Novelty Detection Applied to Recognizing Facial Expressions in Video Stream
Novelty Detection; Artificial Neural Networks; Viola-Jones; Kanade-Lucas-Tomasi; Principal Component Analysis;
This work investigates the capacity of the Multilayer Perceptron (MLP) and Radial Basis Function (RBF) networks in the task of Novelty Detection (ND) in the recognition of facial expressions in video stream. The video data set used is produced by professional actors in the studio with basic affective states of the human face. The Viola-Jones, Kanade-Lucas-Tomasi (KLT) and Principal Component Analysis (PCA) algorithms are used in the pre-processing phase to extract features from the face.

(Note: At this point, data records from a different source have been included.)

Definition wf_ACCEPTABLE_MASTER_TABLE_ENABLED (d : ACCEPTABLE_MASTER_TABLE_ENABLED_t) : Prop :=
  uint 8 (ame_flags d).
Definition norm_ACCEPTABLE_MASTER_TABLE_ENABLED (d : ACCEPTABLE_MASTER_TABLE_ENABLED_t) : ACCEPTABLE_MASTER_TABLE_ENABLED_t :=
  mk_ACCEPTABLE_MASTER_TABLE_ENABLED
  (normFlags ACCEPTABLE_MASTER_TABLE_ENABLED_flagsMask (ame_flags d)).
Definition len_ACCEPTABLE_MASTER_TABLE_ENABLED (d : ACCEPTABLE_MASTER_TABLE_ENABLED_t) : Z :=
  1.
Definition fresh_ACCEPTABLE_MASTER_TABLE_ENABLED (d : ACCEPTABLE_MASTER_TABLE_ENABLED_t) : Prop := True.
Lemma codec_ACCEPTABLE_MASTER_TABLE_ENABLED d d' :
  wf_ACCEPTABLE_MASTER_TABLE_ENABLED d -> fresh_ACCEPTABLE_MASTER_TABLE_ENABLED d' ->
  codec (ACCEPTABLE_MASTER_TABLE_ENABLED_f d) (ACCEPTABLE_MASTER_TABLE_ENABLED_f d') (norm_ACCEPTABLE_MASTER_TABLE_ENABLED d) (len_ACCEPTABLE_MASTER_TABLE_ENABLED d).
Proof. unfold wf_ACCEPTABLE_MASTER_TABLE_ENABLED, fresh_ACCEPTABLE_MASTER_TABLE_ENABLED, norm_ACCEPTABLE_MASTER_TABLE_ENABLED, len_ACCEPTABLE_MASTER_TABLE_ENABLED, ACCEPTABLE_MASTER_TABLE_ENABLED_f. intros. codec_record d. Qed.
Lemma reads_ACCEPTABLE_MASTER_TABLE_ENABLED d d' :
  fresh_ACCEPTABLE_MASTER_TABLE_ENABLED d -> fresh_ACCEPTABLE_MASTER_TABLE_ENABLED d' -> reads 0 (ACCEPTABLE_MASTER_TABLE_ENABLED_f d) (ACCEPTABLE_MASTER_TABLE_ENABLED_f d').
Proof. unfold fresh_ACCEPTABLE_MASTER_TABLE_ENABLED, ACCEPTABLE_MASTER_TABLE_ENABLED_f. intros. wf_split. eapply reads_weaken; [reads_auto|lia]. Qed.
#[global] Program Instance TlvSpec_ACCEPTABLE_MASTER_TABLE_ENABLED : TlvSpec ACCEPTABLE_MASTER_TABLE_ENABLED_t MngTlv_ACCEPTABLE_MASTER_TABLE_ENABLED := {
  tlv_wf := wf_ACCEPTABLE_MASTER_TABLE_ENABLED; tlv_norm := norm_ACCEPTABLE_MASTER_TABLE_ENABLED; tlv_len := len_ACCEPTABLE_MASTER_TABLE_ENABLED; tlv_fresh := fresh_ACCEPTABLE_MASTER_TABLE_ENABLED;
  tlv_codec := (fun d d' H H' => codec_weaken _ _ _ _ (codec_ACCEPTABLE_MASTER_TABLE_ENABLED d d' H H'));
  tlv_reads := reads_ACCEPTABLE_MASTER_TABLE_ENABLED }.
Solve Obligations with cast_facts.
(** ** Round trips *)

(** The last field of a TLV whose octets end with it. *)
Definition codec_last {A} (f g : M A) (a : A) (n : Z) : Prop :=
  exists bs, emits f a bs /\
    (forall s, ok s -> m_build s = false -> at_cur s bs -> m_left s = len bs ->
      g s = Pass a (move (len bs) s)) /\
    len bs = n.

Lemma codec_end_last {A} (f g : M A) a n : codec_end f g a n -> codec_last f g a n.
Proof.
  intros (bs & E & C & L). exists bs. split; [done|]. split; [|done].
  intros s Hs Hb Ha Hl. apply C; done || lia.
Qed.
Lemma codec_to_last {A} (f g : M A) a n n' : codec f g a n -> n = n' -> codec_last f g a n'.
Proof. intros H <-. by apply codec_end_last, codec_weaken. Qed.
Lemma codec_last_len {A} (f g : M A) a n n' : codec_last f g a n -> n = n' -> codec_last f g a n'.
Proof. by intros H <-. Qed.

Lemma codec_last_bind {A B} (f g : M A) (k k' : A -> M B) a b n n' :
  codec f g a n -> codec_last (k a) (k' a) b n' ->
  codec_last (bind f k) (bind g k') b (n + n').
Proof.
  intros (b1 & E1 & C1 & L1) (b2 & E2 & C2 & L2). exists (b1 ++ b2).
  split; [by eapply emits_bind|]. rewrite len_app. split; [|lia].
  intros s Hs Hb Ha Hl. pose proof (len_nonneg b1). pose proof (len_nonneg b2).
  destruct (at_cur_app s b1 b2 ltac:(apply Hs) Ha) as [A1 A2].
  unfold bind. rewrite C1 by (done || lia).
  rewrite C2; [by rewrite move_move|apply ok_move; [done|lia]|done|done|cbn; lia].
Qed.

Lemma codec_last_map {A B} (f g : M A) (h : A -> B) a n :
  codec_last f g a n ->
  codec_last (bind f (fun x => ret (h x))) (bind g (fun x => ret (h x))) (h a) n.
Proof.
  intros (bs & E & C & L). exists bs. split; [|split; [|done]].
  - rewrite <- (app_nil_r bs). eapply emits_bind; [done|apply emits_ret].
  - intros s Hs Hb Ha Hl. unfold bind. by rewrite C.
Qed.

The results evaluate the performance of the MLP and RBF networks in the ND task, using new facial expressions compatible with those used in the training phase and also examines the capacity of the networks in ND using the faces of actors never before seen by the networks. In this process, the MLP and RBF networks have an accuracy of 98% for classification task, 69,1% and 91,5% for ND with data similar to the data from the training phase and 100% for ND with totally new data. Thus, this research brings together methods and techniques applied in ND using Artificial Neural Networks (ANN) aiming at the production of interactive cognition systems in the field of affective computing, based on techniques of Artificial Intelligence (AI) and Computer Vision.